En el curso del desarrollo sucesivo se revela muy lentamente que la Iglesia es anticipada
en María, es personificada en María y que, viceversa, María no es un individuo aislado,
cerrado en sí mismo, sino que entraña todo el misterio de la Iglesia. La persona no está
cerrada de forma individualista y la comunidad no se comprende de forma colectivista,
de modo impersonal; ambas se superponen recíprocamente de forma inseparable. Esto
vale ya para la mujer del Apocalipsis, tal como aparece en el capítulo 12: no es correcto
limitar esta figura exclusivamente, de modo individualista, a María, porque en ella se
contempla al mismo tiempo a todo el pueblo de Dios, el antiguo y el nuevo Israel, que
sufre y en el sufrimiento es fecundo; pero tampoco es correcto excluir de esta imagen a
María, la madre del Redentor. Así, en la superposición entre persona y comunidad,
como la encontramos en este texto, ya está anticipada la relación íntima entre María y
la Iglesia, que luego se desarrolló lentamente en la teología de los Padres y, al final, la
recogió el Concilio. El hecho de que más tarde ambas se hayan separado, de que María
haya sido considerada como un individuo lleno de privilegios y por eso infinitamente
lejano a nosotros, y de que la Iglesia, a su vez, haya sido vista de modo impersonal y
puramente institucional, ha dañado en igual medida tanto a la mariología como a la
eclesiología.
Aquí han influido las divisiones, que ha realizado de modo particular el pensamiento
occidental y que, por lo demás, tienen sus buenos motivos. Pero si queremos
comprender correctamente a la Iglesia y a María, debemos saber volver a la situación
anterior a esas divisiones, para entender la naturaleza superindividual de la persona y
superinstitucional de la comunidad, precisamente donde la persona y la comunidad se
remiten a su origen a partir de la fuerza del Señor, del nuevo Adán.

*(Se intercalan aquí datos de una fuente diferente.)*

Definition answers_as (a : string) : option string := answered_as (answers a).
(** The tables after the turn's own poll. *)
Definition polled (s : Shared) (w : Watcher) : Shared := (poll_status C s (wt_addr w) (answers (wt_addr w))).1.1.

Definition same_watch (w w' : Watcher) : Prop := wt_seed w' = wt_seed w ∧ wt_addr w' = wt_addr w.

Lemma watch_silent_spec s w :
  let '(s', t, _) := watch_silent C answers s w in
  match t with
  | Merged _ | Streaming _ => False
  | Forgotten => daemons s' !! wt_addr w = None ∧ (wt_addr w ∉ watched s') ∧ ∀ id, wt_node w = Some id → nodes s' !! id = None
  | Again w' => wt_seed w' = wt_seed w ∧ wt_node w' = wt_node w ∧
      match wt_node w with
      | None => ∃ rest, wt_untried w = wt_addr w' :: rest ∧ wt_untried w' = rest ++ [wt_addr w]
      | Some id => wt_addr w' ∈ alternates_of s id (wt_addr w) ∧ answers_as (wt_addr w') = Some id ∧
          (∀ h, holder s id = Some h → holder s' id = Some (wt_addr w'))
      end
  | Pause w' => same_watch w w' ∧ wt_node w' = wt_node w ∧ is_Some (wt_failing w')
  end.
Proof.
  unfold watch_silent. cbn zeta. set (since := default (now C) (wt_failing w)).
  cbn [wt_node wt_untried wt_seed wt_addr]. destruct (wt_node w) as [id|] eqn:Hn.
  - unfold try_alternates. pose proof (try_each_spec C answers id (alternates_of s id (wt_addr w)) s []) as Ht.
    destruct (try_each C answers id (alternates_of s id (wt_addr w)) s []) as [[s' got] st]. destruct Ht as [Hgot Hh].
    destruct got as [next|].
    + symmetry in Hgot. apply find_first_Some in Hgot as [Hin Ha%bool_decide_eq_true]. cbn.
      split_and!; [done|done|done|done|]. intros h Hs. rewrite <-Hh in Hs. unfold holder in *. cbn.
      rewrite lookup_alter_eq. by destruct (nodes s' !! id).
    + destruct (negb (wt_seed w) && _ && _); cbn; [|by split_and!].
      split_and!; [apply lookup_delete_eq|set_solver|]. intros ? [= <-]. apply lookup_delete_eq.
  - destruct (wt_untried w) as [|next rest] eqn:Hu; [|cbn; split_and!; [done..|by exists rest]].
    destruct (negb (wt_seed w) && _ && _); cbn; [|by split_and!].
    split_and!; [apply lookup_delete_eq|set_solver|done].
Qed.
(* ===== verification/Announce.v ===== *)
(** * Announcement datagrams (rust/mentatd/src/announce.rs, rust/mentatd-serve/src/main.rs)

    What a daemon broadcasts, and what a listener, a daemon or a router, does
    with a datagram: the checks in their order, the guard against replays, and
    what an accepted announcement leads to. The digest and the JSON text are
    parameters, as in Secret. *)

From S2P Require Import Prelude Text Json Proto Addr Pattern Net State Mesh Secret Groups Stream Watch AgentEnv.

Definition MAX_DATAGRAM : nat := 1400.

(** ** Sending *)

Section announce.
Context (hmac : bytes → bytes → bytes) (to_string : Value → string) (from_slice : bytes → option Value).

(** One round's payload, and the datagram; [seq] counts rounds, those not
    sent included. *)
Definition payload (s : State) (univ : string) (addrs : list string) (tags : gmap string (list string))
    (seq t : N) : Value :=
  obj_of [("proto", Str Version.PROTO); ("node_id", Str (node_id s)); ("control", Str (control_addr s));
          ("http", Str (node_ip s +:+ ":" +:+ pretty (http_port s))); ("universe", Str univ);
          ("addrs", Jstrs addrs); ("addr_tags", Jmap Jstrs tags); ("boot_id", Str (boot_id s));
          ("seq", JN seq); ("t", JN t)].
Definition datagram (key : bytes) (v : Value) : option bytes :=
  let d := String.list_byte_of_string (sign hmac to_string v key) in
  if decide (length d ≤ MAX_DATAGRAM) then Some d else None.

(** MENTAT_ANNOUNCE_ADDR: extra targets. *)
Definition extra_targets (var : string) (port : N) : list string :=
  (λ s, if contains_str ":" s then s else s +:+ ":" +:+ pretty port) <$>
    filter (λ s, str_empty s = false) (trim <$> split_char "," var).

(** ** Receiving *)

(** The last accepted sequence number of each node's last accepted boot. *)
Abbreviation Seen := (gmap string (string * N)) (only parsing).

Inductive Heard :=
| Oversize | Foreign | Unsigned | OtherProto (offered : string) | NoTime | Stale | Nameless | Replayed
| Fresh (v : Value) (node : string).

(** The sequence number within a boot that the guard lets pass. *)
Definition replayed (seen : Seen) (node boot : string) (seq : N) : bool :=
  match seen !! node with
  | Some (b, last) => bool_decide (b = boot ∧ (seq ≤ last)%N)
  | None => false
  end.

(** The checks both listeners share; [mine] is the listener's own node id,
    which a router does not have. The buffer is one byte longer than the
    longest datagram. *)
Definition hear (key : bytes) (univ : string) (mine : option string) (now : f64) (seen : Seen) (dgram : bytes)
    : Outcome (Heard * Seen) :=
  let raw := take (S MAX_DATAGRAM) dgram in
  if decide (length raw = S MAX_DATAGRAM) then Done (Oversize, seen)
  else if negb (bool_decide (claimed_universe from_slice raw = univ)) then Done (Foreign, seen)
  else match verify hmac to_string from_slice raw key with
  | Panic => Panic
  | Done None => Done (Unsigned, seen)
  | Done (Some v) =>
      let offered := str_or "" (index "proto" v) in
      if negb (Version.major_matches offered) then Done (OtherProto offered, seen)
      else match as_u64 (index "t" v) with
      | None => Done (NoTime, seen)
      | Some t =>
          if negb (fresh (f64_of_N t) now) then Done (Stale, seen)
          else
            let node := str_or "" (index "node_id" v) in
            let boot := str_or "" (index "boot_id" v) in
            let seq := default 0%N (as_u64 (index "seq" v)) in
            if str_empty node || str_empty boot || bool_decide (mine = Some node) then Done (Nameless, seen)
            else if replayed seen node boot seq then Done (Replayed, seen)
            else Done (Fresh v node, <[node := (boot, seq)]> seen)
      end
  end.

La visión mariana de la Iglesia y la visión eclesial, histórico-salvífica, de María nos llevan
en definitiva a Cristo y al Dios trino, porque aquí se manifiesta lo que significa la
santidad, lo que es la morada de Dios en el hombre y en el mundo, lo que debemos
entender por tensión "escatológica" de la Iglesia. Sólo así el capítulo de María se
presenta como culmen de la eclesiología conciliar y nos remite a su punto de partida
cristológico y trinitario.
Para ofrecer una muestra de la teología de los santos Padres, quisiera proponer, como
conclusión, un texto de san Ambrosio, elegido por Hugo Rahner: "Así pues, estad
firmes en el terreno de vuestro corazón. El Apóstol nos explica lo que significa estar;
Moisés lo escribió: "el lugar en el que estás es tierra santa". Nadie está, si no es quien
está firme en la fe... y también está escrito: "Pero tú está firme conmigo". Tú estarás
firme conmigo si estás en la Iglesia. La Iglesia es la tierra santa sobre la que debemos
estar.... Por tanto, está firme, está en la Iglesia. Está firme donde quiero aparecerme a
ti, allí estaré junto a ti. Donde está la Iglesia, allí es el lugar firme de tu corazón. Sobre
la Iglesia se apoyan los cimientos de tu alma. En efecto, en la Iglesia yo me he aparecido
a ti, como lo hice en otro tiempo en la zarza ardiente. La zarza eres tú, yo soy el fuego.
Fuego en la zarza yo soy en tu carne. Fuego yo soy, para iluminarte; para quemar las
espinas de tus pecados, para darte el favor de mi gracia".